- Data records -
____________

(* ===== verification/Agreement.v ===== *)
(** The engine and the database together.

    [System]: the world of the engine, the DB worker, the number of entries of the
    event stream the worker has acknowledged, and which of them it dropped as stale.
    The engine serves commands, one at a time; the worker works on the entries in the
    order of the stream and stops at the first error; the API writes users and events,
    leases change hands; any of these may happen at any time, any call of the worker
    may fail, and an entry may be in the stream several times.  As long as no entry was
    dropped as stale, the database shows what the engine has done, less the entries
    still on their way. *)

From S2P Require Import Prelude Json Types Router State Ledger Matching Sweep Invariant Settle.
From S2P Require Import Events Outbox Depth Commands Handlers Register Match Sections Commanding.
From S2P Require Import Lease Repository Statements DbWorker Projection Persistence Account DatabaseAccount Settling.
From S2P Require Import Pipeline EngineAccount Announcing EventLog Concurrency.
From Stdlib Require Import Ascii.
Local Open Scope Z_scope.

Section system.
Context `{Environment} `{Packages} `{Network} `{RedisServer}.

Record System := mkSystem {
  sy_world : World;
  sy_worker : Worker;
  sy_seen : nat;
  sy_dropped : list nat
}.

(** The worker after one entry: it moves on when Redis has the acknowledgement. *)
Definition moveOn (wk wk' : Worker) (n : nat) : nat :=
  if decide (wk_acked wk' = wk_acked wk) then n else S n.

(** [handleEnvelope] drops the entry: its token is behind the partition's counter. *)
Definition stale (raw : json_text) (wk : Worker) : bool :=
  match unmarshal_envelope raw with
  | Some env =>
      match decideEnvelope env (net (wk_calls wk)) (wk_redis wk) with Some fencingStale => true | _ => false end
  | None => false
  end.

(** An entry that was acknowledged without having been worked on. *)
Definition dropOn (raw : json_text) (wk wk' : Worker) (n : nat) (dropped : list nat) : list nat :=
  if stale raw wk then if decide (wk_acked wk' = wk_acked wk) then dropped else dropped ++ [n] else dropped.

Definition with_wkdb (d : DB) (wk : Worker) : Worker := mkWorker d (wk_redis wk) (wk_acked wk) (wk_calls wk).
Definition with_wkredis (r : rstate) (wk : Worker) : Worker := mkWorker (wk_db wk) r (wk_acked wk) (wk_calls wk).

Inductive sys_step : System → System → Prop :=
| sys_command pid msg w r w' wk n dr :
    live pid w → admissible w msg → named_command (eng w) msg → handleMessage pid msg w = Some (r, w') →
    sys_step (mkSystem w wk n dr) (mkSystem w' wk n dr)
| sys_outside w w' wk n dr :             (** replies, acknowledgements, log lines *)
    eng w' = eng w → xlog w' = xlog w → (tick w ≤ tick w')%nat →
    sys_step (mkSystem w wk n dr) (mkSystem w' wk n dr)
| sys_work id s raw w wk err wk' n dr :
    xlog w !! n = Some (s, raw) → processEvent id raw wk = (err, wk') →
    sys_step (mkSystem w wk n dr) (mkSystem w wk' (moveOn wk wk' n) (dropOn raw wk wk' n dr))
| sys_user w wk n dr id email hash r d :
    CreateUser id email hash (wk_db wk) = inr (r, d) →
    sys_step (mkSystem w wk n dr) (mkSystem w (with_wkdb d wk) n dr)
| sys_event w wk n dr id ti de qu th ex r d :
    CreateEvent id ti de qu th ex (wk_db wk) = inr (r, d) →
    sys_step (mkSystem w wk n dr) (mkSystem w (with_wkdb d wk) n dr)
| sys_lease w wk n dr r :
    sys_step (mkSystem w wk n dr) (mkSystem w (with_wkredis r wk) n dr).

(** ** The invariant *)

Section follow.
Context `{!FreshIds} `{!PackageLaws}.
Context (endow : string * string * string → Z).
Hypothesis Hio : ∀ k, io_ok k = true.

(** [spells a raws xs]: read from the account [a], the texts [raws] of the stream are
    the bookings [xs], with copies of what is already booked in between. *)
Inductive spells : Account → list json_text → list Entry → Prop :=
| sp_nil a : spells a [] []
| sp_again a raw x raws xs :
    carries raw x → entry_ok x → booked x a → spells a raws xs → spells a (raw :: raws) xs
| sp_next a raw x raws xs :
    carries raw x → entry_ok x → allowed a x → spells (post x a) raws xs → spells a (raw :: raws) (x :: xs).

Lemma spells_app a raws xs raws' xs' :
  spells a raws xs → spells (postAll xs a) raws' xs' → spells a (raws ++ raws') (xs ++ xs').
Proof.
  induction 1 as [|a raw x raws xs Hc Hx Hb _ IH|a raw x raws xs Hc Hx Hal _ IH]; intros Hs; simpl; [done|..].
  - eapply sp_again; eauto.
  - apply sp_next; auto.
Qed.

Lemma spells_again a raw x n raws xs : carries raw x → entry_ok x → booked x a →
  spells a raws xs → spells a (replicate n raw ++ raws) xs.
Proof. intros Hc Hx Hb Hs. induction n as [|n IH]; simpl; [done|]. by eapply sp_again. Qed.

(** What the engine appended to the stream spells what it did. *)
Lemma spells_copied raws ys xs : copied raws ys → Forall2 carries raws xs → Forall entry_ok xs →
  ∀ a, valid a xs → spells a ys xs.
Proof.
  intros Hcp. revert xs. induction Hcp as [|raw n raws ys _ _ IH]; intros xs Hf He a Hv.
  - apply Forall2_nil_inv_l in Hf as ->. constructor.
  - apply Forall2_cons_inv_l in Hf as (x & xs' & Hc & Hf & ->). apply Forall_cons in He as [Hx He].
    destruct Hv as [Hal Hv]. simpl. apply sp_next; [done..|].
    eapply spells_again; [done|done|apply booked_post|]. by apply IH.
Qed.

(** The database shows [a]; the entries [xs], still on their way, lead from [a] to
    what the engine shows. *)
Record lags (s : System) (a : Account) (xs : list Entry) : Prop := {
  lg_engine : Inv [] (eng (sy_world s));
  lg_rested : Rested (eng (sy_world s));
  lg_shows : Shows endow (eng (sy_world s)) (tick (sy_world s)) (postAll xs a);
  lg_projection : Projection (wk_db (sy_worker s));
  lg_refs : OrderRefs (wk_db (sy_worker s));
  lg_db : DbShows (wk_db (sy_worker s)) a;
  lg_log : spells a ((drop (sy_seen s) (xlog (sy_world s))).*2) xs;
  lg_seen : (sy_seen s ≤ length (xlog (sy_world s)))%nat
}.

____________

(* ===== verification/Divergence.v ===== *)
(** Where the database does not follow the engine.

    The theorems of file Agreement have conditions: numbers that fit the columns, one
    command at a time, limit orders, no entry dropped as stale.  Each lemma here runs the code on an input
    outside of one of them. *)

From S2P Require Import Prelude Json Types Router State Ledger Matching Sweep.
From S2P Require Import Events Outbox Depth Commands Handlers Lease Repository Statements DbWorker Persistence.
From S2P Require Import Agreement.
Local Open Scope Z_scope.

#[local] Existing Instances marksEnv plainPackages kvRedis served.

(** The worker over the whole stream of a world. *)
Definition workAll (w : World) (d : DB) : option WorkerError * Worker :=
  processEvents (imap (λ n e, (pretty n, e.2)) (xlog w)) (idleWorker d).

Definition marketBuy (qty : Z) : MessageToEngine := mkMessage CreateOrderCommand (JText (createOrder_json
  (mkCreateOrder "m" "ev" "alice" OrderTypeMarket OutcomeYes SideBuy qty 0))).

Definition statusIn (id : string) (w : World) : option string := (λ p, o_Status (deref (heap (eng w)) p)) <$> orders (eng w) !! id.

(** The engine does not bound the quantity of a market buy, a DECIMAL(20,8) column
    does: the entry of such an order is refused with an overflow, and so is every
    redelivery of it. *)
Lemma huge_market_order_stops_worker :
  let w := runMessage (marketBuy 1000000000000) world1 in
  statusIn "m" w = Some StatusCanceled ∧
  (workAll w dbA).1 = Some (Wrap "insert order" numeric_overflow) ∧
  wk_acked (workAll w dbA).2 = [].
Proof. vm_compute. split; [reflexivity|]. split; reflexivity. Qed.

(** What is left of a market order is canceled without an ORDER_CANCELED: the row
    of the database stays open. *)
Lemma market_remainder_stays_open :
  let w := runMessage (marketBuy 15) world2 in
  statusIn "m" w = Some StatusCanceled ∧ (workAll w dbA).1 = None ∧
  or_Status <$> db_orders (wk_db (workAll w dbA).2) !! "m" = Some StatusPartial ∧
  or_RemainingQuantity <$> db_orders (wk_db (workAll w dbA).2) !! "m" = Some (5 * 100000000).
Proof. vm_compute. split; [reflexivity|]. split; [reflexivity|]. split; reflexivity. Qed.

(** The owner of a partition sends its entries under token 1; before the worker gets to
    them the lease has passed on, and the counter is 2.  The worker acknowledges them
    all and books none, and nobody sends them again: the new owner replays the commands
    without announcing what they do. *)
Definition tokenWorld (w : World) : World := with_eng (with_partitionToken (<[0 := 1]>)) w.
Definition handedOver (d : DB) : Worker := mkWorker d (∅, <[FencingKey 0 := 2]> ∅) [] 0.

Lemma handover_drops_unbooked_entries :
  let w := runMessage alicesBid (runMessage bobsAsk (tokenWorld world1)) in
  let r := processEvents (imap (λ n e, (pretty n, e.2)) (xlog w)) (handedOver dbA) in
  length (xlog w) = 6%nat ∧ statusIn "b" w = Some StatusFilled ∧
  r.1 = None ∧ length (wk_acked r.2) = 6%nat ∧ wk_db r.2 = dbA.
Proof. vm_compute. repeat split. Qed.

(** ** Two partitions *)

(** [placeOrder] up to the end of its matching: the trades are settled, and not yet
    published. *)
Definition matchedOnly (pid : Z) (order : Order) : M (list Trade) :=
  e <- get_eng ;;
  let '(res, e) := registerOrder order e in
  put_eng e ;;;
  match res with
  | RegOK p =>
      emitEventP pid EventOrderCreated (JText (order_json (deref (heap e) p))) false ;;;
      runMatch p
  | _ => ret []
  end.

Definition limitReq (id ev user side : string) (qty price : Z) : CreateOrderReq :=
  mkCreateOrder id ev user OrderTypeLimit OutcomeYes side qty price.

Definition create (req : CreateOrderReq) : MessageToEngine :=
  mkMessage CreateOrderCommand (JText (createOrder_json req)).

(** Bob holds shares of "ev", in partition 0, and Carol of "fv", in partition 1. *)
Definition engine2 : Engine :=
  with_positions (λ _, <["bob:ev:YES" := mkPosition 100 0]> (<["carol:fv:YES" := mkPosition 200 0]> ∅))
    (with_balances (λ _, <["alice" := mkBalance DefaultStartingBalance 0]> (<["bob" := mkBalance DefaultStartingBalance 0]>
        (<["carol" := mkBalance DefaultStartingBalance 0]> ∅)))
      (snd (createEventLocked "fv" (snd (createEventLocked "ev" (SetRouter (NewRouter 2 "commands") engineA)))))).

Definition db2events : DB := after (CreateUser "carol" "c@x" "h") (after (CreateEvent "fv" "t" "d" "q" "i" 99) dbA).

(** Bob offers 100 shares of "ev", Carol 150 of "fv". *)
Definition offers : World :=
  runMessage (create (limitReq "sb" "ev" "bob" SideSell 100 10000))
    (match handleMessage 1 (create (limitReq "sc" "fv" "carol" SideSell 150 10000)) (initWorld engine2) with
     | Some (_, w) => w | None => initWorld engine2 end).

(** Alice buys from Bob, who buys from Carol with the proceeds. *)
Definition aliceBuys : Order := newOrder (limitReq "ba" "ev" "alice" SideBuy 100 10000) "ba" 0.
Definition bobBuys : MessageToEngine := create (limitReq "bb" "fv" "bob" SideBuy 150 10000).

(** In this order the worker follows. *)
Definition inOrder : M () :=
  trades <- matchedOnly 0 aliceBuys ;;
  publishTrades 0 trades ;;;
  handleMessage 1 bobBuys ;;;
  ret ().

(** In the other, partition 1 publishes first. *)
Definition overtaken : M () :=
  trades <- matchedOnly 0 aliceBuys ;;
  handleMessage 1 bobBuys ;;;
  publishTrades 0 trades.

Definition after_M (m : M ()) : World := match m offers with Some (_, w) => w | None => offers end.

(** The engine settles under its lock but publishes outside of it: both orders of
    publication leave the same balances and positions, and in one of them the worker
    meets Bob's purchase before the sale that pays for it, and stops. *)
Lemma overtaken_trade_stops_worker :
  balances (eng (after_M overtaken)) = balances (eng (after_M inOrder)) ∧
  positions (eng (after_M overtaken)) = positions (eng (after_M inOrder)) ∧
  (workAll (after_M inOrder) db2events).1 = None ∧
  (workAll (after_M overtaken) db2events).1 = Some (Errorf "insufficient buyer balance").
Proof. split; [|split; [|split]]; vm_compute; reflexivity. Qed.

____________

What you give back must be the stretch above, starting at the line with "(* ===== verification/Agreement.v ===== *)" and ending at the line with "order of the", copied exactly.

(* ===== verification/Agreement.v ===== *)
(** The engine and the database together.

    [System]: the world of the engine, the DB worker, the number of entries of the
    event stream the worker has acknowledged, and which of them it dropped as stale.
    The engine serves commands, one at a time; the worker works on the entries in the
    order of the stream and stops at the first error; the API writes users and events,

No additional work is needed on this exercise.